Sunday, December 14, 2008

Landed in a Very Common Crisis

so last night was the work christmas party at Nemacolin. it is a VERY nice place. almost too nice. i felt uncomfortable bc I don't like people going out of their way to kiss my ass. i'm just as happy at a motel 6, ya know? but it was a nice experience. i think i surprised some of the people at work, dressing up and all. i guess when youre not used to seeing me with makeup on and my hair curled and a dress and heels, that would be a difference. i just felt like i couldnt breathe (figuratively speaking) the whole time, through cocktail hour and dinner and afterwards. i was much happier when we went back to the room and i could put on my sweats and watch the Ultimate Fighting Championship marathon. i didn't get any pictures myself, but they took photos of all of us and they should be online soon. so i'll get it and show you. not that you care. but then maybe some of you have never seen me dressed up either, haha.

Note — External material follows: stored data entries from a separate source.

(** * Student face recognition client: request layer and API services

    A shallow embedding of the mobile client's HTTP layer:
    - [makeRequest] of [mobile/screens/StudentsListScreen.tsx] (fetch with an
      abort timer and a bounded retry loop with exponential backoff);
    - the axios based [ApiService] class (file [services/ApiService.js], kept in
      [src/unnamed/part_004]) and its [handleApiError];
    - the older [mobile/src/services/apiService.js] and the fetch based
      [apiService] object of the menu screen.

    The transport is a function from the attempt number to the reply the
    server gives on that attempt, so every sequence of transport outcomes is
    covered.  Each operation returns its result together with the trace of
    the observable events (attempts and backoff waits). *)

From Stdlib Require Import ZArith QArith Qminmax String Ascii List Bool Lia.
Import ListNotations.

Open Scope string_scope.
Open Scope list_scope.
Open Scope Z_scope.

Set Warnings "-register-all".

(* ------------------------------------------------------------------ *)
(** ** JSON values and JavaScript truthiness *)

(** A decoded JSON value.  Numbers are rationals: JSON numbers in the
    responses are finite decimals (for instance a similarity of 0.87). *)
Inductive json : Type :=
| JNull
| JBool (b : bool)
| JNum (q : Q)
| JStr (s : string)
| JArr (items : list json)
| JObj (fields : list (string * json)).
(** X3.  [createNewTable] does nothing for a non-positive dimension.
    Otherwise it installs a well-formed grid of [rows] by [cols] cells, each
    the default cell of its position, empties the selection, leaves selection
    mode, and the reported statistics are [rows * cols] cells in total and no
    blocked, merged or blank cell. *)
Theorem createNewTable_builds_default_grid now r c st :
  (r ≤ 0 ∨ c ≤ 0 → createNewTable now r c st = (st, []))
  ∧ (0 < r → 0 < c →
     let st' := (createNewTable now r c st).1 in
     well_formed (tableRows st') r c
     ∧ (∀ q x, cell_at (tableRows st') q = Some x
               → x = default_cell (Z.of_nat q.1 + 1) (Z.of_nat q.2 + 1))
     ∧ selectedCells st' = [] ∧ isSelectionMode st' = false
     ∧ setStatistics (mkStats (Z.to_nat (r * c)) 0 0 0) ∈ (createNewTable now r c st).2).
Proof.
  unfold createNewTable. split.
  - intros H. destruct (Z.leb_spec r 0), (Z.leb_spec c 0); cbn; try done. lia.
  - intros Hr Hc. destruct (Z.leb_spec r 0), (Z.leb_spec c 0); try lia. cbn.
    set (rows := (λ idx, new_row (Z.of_nat idx + 1) c) <$> seq 0 (Z.to_nat r)).
    assert (well_formed rows r c) as Hwf by (apply new_table_well_formed; lia).
    assert (∀ q x, cell_at rows q = Some x
                   → x = default_cell (Z.of_nat q.1 + 1) (Z.of_nat q.2 + 1)) as Hdef.
    { intros [i j] x (row & [Hi ->]%lookup_fmap_seq & [Hj ->]%new_row_lookup)%cell_at_Some.
      done. }
    split_and!; [done..|].
    rewrite statistics_counts.
    rewrite !count_where_none by (intros q x ->%Hdef; cbn; intuition congruence).
    replace (length (all_cells rows)) with (Z.to_nat (r * c)).
    + repeat constructor.
    + rewrite <-(length_all_cells_rectangular rows r c) by apply Hwf. lia.
Qed.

so since i had a day to do nothing i read The Perks of Being a Wallflower. I feel like i've talked about this book before, but if not, i think everyone should read it. i can relate to the main character (although i seem like i can relate to characters in any book I read) in the sense that they are the quinessential wallflower. you take awhile to warm up to everyone bc it takes great trust on your part to do so, but all the while, friends or not, you absorb things about people and keep it on file for later. that you can relate to those book characters better than actual human interactions sometimes. so go read it right now. you can borrow my copy if you want. it's a short read.

and i think i'll end my post with the last part of the book. bc its how my brain works too. and believe when i say i don't mean it to sound morbid or anything, but that i guess you'd have to read the whole thing to understand..

So, if this does end up being my last letter, please believe that thigns are good with me, and even when they're not, they will be soon enough. And I will believ ethe same about you.